As someone else posted on a recent thread - if you have a sound strategy it will make money using DMA or SB. What you pay to your brokers/SB is for you to work out whether its too much/competitive etc. If what you pay in fees/slippage is knocking you out the black then you are a fool for sticking with them/not doing your research. You have counterparty risk with both SBs and brokers providing DMA and there are dodgy brokers and dodgy SBs. Some styles of trading suit DMA better - eg scalping.
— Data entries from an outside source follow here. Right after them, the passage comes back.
(* ===== verification/BridgePipes.v ===== *)
(** * The pipes between the daemon and the AirPlay session

    [src/src/iap2_bt_main.cpp]: the readers that connect to the daemon's sockets, and the
    callbacks with which an AirPlay session is run; joined with the paths of the
    daemon and the command line of a session. *)

From S2P Require Import Prelude Config CarplayWorker BluetoothWorker SessionSetup DaemonParts AndroidAuto WiredReceiver DaemonReceiver Sockets.
#[local] Open Scope Z_scope.

(** ** Readers *)

(** A reader of audio looks at the flag that stops the streams as well. *)
(* src/src/iap2_bt_main.cpp:223-226 AudioSocketReader (members) *)
Record Reader := mkReader { reader_path : Bytes; socket_fd : Z; limit : Z }.

(* src/src/iap2_bt_main.cpp:142-148 VideoSocketReader *)
Definition video_reader (path : Bytes) : Reader := mkReader path (-1) kVideoLimit.
(* src/src/iap2_bt_main.cpp:184-191 AudioSocketReader *)
Definition audio_reader (path : Bytes) : Reader := mkReader path (-1) (64 * 1024).

(** The first call connects; [fd] and [connected] are what the calls return then. *)
(* src/src/iap2_bt_main.cpp:150-162 VideoSocketReader::next (connect) *)
Definition reader_connect (fd : Z) (connected : bool) (r : Reader) : Reader * list Event :=
  if socket_fd r <? 0 then
    let '(fd, calls) := connect_unix_blocking (reader_path r) fd connected in
    (mkReader (reader_path r) fd (limit r), calls)
  else (r, []).

(* src/src/iap2_bt_main.cpp:193-221 AudioSocketReader::next (whole) *)
Definition reader_next (fd : Z) (connected : bool) (turns : list ReadTurn) (stream : Bytes) (r : Reader)
    : option Bytes * Bytes * Reader * list Event :=
  let '(r, calls) := reader_connect fd connected r in
  if socket_fd r <? 0 then (None, stream, r, calls)
  else
    let '(frame, stream, _) := next_frame (limit r) turns stream in
    (frame, stream, r, calls ++ [Used (socket_fd r)]).

(* src/src/iap2_bt_main.cpp:188-191 AudioSocketReader (destructor) *)
Definition reader_end (r : Reader) : list Event := if 0 <=? socket_fd r then [Closed (socket_fd r)] else [].

(** ** The session *)

Definition if_given (path : Bytes) : option Bytes := if bytes_eqb path [] then None else Some path.

(** Where the callbacks of a session read and write. *)
Record Callbacks := mkCallbacks {
  video_from : option Reader;
  media_from : option Reader;
  guidance_from : option Reader;
  system_from : option Reader;
  events_to : option Bytes;
  microphone_to : option Bytes
}.

(* src/src/iap2_bt_main.cpp:483-511 run_bluetooth_worker (pipes) *)
Definition airplay_callbacks (o : WorkerOptions) : Callbacks :=
  mkCallbacks (video_reader <$> if_given (texts o VideoSocket)) (audio_reader <$> if_given (texts o AudioSocket))
    (audio_reader <$> if_given (texts o GuidanceAudioSocket)) (audio_reader <$> if_given (texts o SystemAudioSocket))
    (if_given (texts o EventSocket)) (if_given (texts o MicrophoneSocket)).

Definition given {A} (x : option A) : bool := match x with Some _ => true | None => false end.

(* src/src/iap2_bt_main.cpp:512-559 run_bluetooth_worker (session options) *)
Definition airplay_options (o : WorkerOptions) : SessionOptions :=
  let c := airplay_callbacks o in
  mkOptions (given (microphone_to c)) (given (media_from c)) (given (guidance_from c)) (given (system_from c))
    (texts o CapabilitiesStore) (texts o MacAddress).

(** ** Theorems *)

(** A reader holds at most one socket. Over any number of calls, whatever connecting
    and receiving do, the reader connects only while it has no socket, reads only the
    one it has, and its end closes exactly that. *)
Theorem reader_keeps_one_socket path limit calls :
  let '(r, events) := fold_left (fun '(r, events) '(fd, connected, turns, stream) =>
    let '(_, _, r, more) := reader_next fd connected turns stream r in (r, events ++ more)) calls (mkReader path (-1) limit, []) in
  disciplined ∅ (events ++ reader_end r) = Some ∅.
Proof.
  assert (H : forall calls r events,
    disciplined ∅ events = Some (if 0 <=? socket_fd r then {[socket_fd r]} else ∅) ->
    let '(r, events) := fold_left (fun '(r, events) '(fd, connected, turns, stream) =>
      let '(_, _, r, more) := reader_next fd connected turns stream r in (r, events ++ more)) calls (r, events) in
    disciplined ∅ events = Some (if 0 <=? socket_fd r then {[socket_fd r]} else ∅)).
  { clear. induction calls as [|[[[fd connected] turns] stream] calls IH]; intros r events He; [done|]. cbn [fold_left].
    assert (Hn : let '(_, _, r', more) := reader_next fd connected turns stream r in
      disciplined ∅ (events ++ more) = Some (if 0 <=? socket_fd r' then {[socket_fd r']} else ∅)).
    { unfold reader_next, reader_connect. destruct (Z.ltb_spec (socket_fd r) 0) as [Hs|Hs].
      - replace (0 <=? socket_fd r) with false in He by lia. unfold connect_unix_blocking. cbn.
        destruct (kSunPath <=? size_of (reader_path r)); [cbn; by rewrite app_nil_r|]. destruct (Z.ltb_spec fd 0) as [Hf|Hf]; [cbn; by rewrite app_nil_r|].
        destruct connected; cbn.
        + replace (fd <? 0) with false by lia. destruct (next_frame _ _ _) as [[frame rest] left]. cbn. replace (0 <=? fd) with true by lia.
          rewrite disciplined_app, He. cbn [option_bind mbind]. check_calls. f_equal. set_solver.
        + rewrite disciplined_app, He. cbn [option_bind mbind]. by rewrite open_close by set_solver.
      - replace (socket_fd r <? 0) with false by lia. destruct (next_frame _ _ _) as [[frame rest] left]. cbn.
        replace (0 <=? socket_fd r) with true in * by lia. rewrite disciplined_app, He. cbn [option_bind mbind]. check_calls. done. }
    destruct (reader_next fd connected turns stream r) as [[[frame rest] r'] more]. by apply IH. }
  specialize (H calls (mkReader path (-1) limit) [] eq_refl).
  destruct (fold_left _ calls _) as [r events]. rewrite disciplined_app, H. unfold reader_end. cbn [option_bind mbind].
  destruct (0 <=? socket_fd r); [check_calls; f_equal; set_solver|done].
Qed.

(** Every pipe ends where it began. For a session that the daemon starts for Android
    Auto, the worker's command line gives its AirPlay session a video source, three
    audio sources, an event sink and a microphone sink, each on the very path on which
    the daemon's forwarder or receiver of that name listens; a session without
    sockets, for a preflight, has none of them. *)
Theorem pipes_are_joined config store runtime_dir pid preflight video_path :
  let s := receiver_sockets runtime_dir pid in
  (exists o, parse_arguments (tail (session_arguments config store s preflight video_path)) default_worker_options = Some o /\
    airplay_callbacks o = mkCallbacks (Some (video_reader (video_socket s))) (Some (audio_reader (media_audio_socket s)))
      (Some (audio_reader (guidance_audio_socket s))) (Some (audio_reader (system_audio_socket s)))
      (Some (event_socket s)) (Some (microphone_socket s))) /\
  (exists o, parse_arguments (tail (session_arguments config store no_sockets preflight video_path)) default_worker_options = Some o /\
    airplay_callbacks o = mkCallbacks None None None None None None).
Proof.
  split.
  - destruct (parse_session config store (receiver_sockets runtime_dir pid) preflight video_path) as (o & Ho & _ & _ & _ & Ht).
    exists o. split; [exact Ho|]. unfold airplay_callbacks. rewrite !Ht. cbn [DaemonParts.passed].
    assert (Hg : forall prefix rest, prefix <> [] -> if_given (join_path (socket_dir runtime_dir) (prefix ++ rest)) = Some (join_path (socket_dir runtime_dir) (prefix ++ rest))).
    { intros prefix rest Hp. destruct (join_path_prefix (socket_dir runtime_dir)) as [p E]. rewrite E. unfold if_given.
      destruct (bytes_eqb (p ++ prefix ++ rest) []) eqn:Eb; [|done]. apply bytes_eqb_eq in Eb. by destruct p, prefix. }
    unfold receiver_sockets. cbv zeta beta. cbn [video_socket media_audio_socket guidance_audio_socket system_audio_socket event_socket microphone_socket].
    by rewrite !Hg by (vm_compute; discriminate).
  - destruct (parse_session config store no_sockets preflight video_path) as (o & Ho & _ & _ & _ & Ht).
    exists o. split; [exact Ho|]. unfold airplay_callbacks. by rewrite !Ht.
Qed.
I had no point, I'm not trying to slag off SB or anything really, I was just interested in what people might think of the whole fiasco as when reading through the article in the Times it seemed to me that rather than placing the blame solely on this trader and UBS for not spotting it sooner they tried to shift some of the blame onto SB's saying that they offered 'dangerous amounts of leverage'

I use an SB myself as it's tax free and suits my needs, but thanks for your comment, just trying to get some views on it all
 

rsh01

Experienced member
1,184 299
I had no point, I'm not trying to slag off SB or anything really, I was just interested in what people might think of the whole fiasco as when reading through the article in the Times it seemed to me that rather than placing the blame solely on this trader and UBS for not spotting it sooner they tried to shift some of the blame onto SB's saying that they offered 'dangerous amounts of leverage'

I use an SB myself as it's tax free and suits my needs, but thanks for your comment, just trying to get some views on it all

havent seen the times article but seems a bit odd for them to take a stance against SBs. he had leverage with both, though he hid the leverage from UBS by booking fake trades.

UBS got off stupidly lightly today with the poxy FSA fine, for someone to be able to hide a £10bn loss from everyone putting the company and thousands of peoples jobs at risk is unbelievable. this in the wake of all the apparent tightening of risk controls across the banking industry eg sox, basel etc etc.
 

Splitlink

Legendary member
10,850 1,234
I had no point, I'm not trying to slag off SB or anything really, I was just interested in what people might think of the whole fiasco as when reading through the article in the Times it seemed to me that rather than placing the blame solely on this trader and UBS for not spotting it sooner they tried to shift some of the blame onto SB's saying that they offered 'dangerous amounts of leverage'

I use an SB myself as it's tax free and suits my needs, but thanks for your comment, just trying to get some views on it all

The media wil always slag off anything that smells of gambling. It is selfrighteous, holier than thou and sells newspapers. I use SB, too, and have done for years with no complaints. That is not to say that I advise it for everyone because we must all know our own safety limits.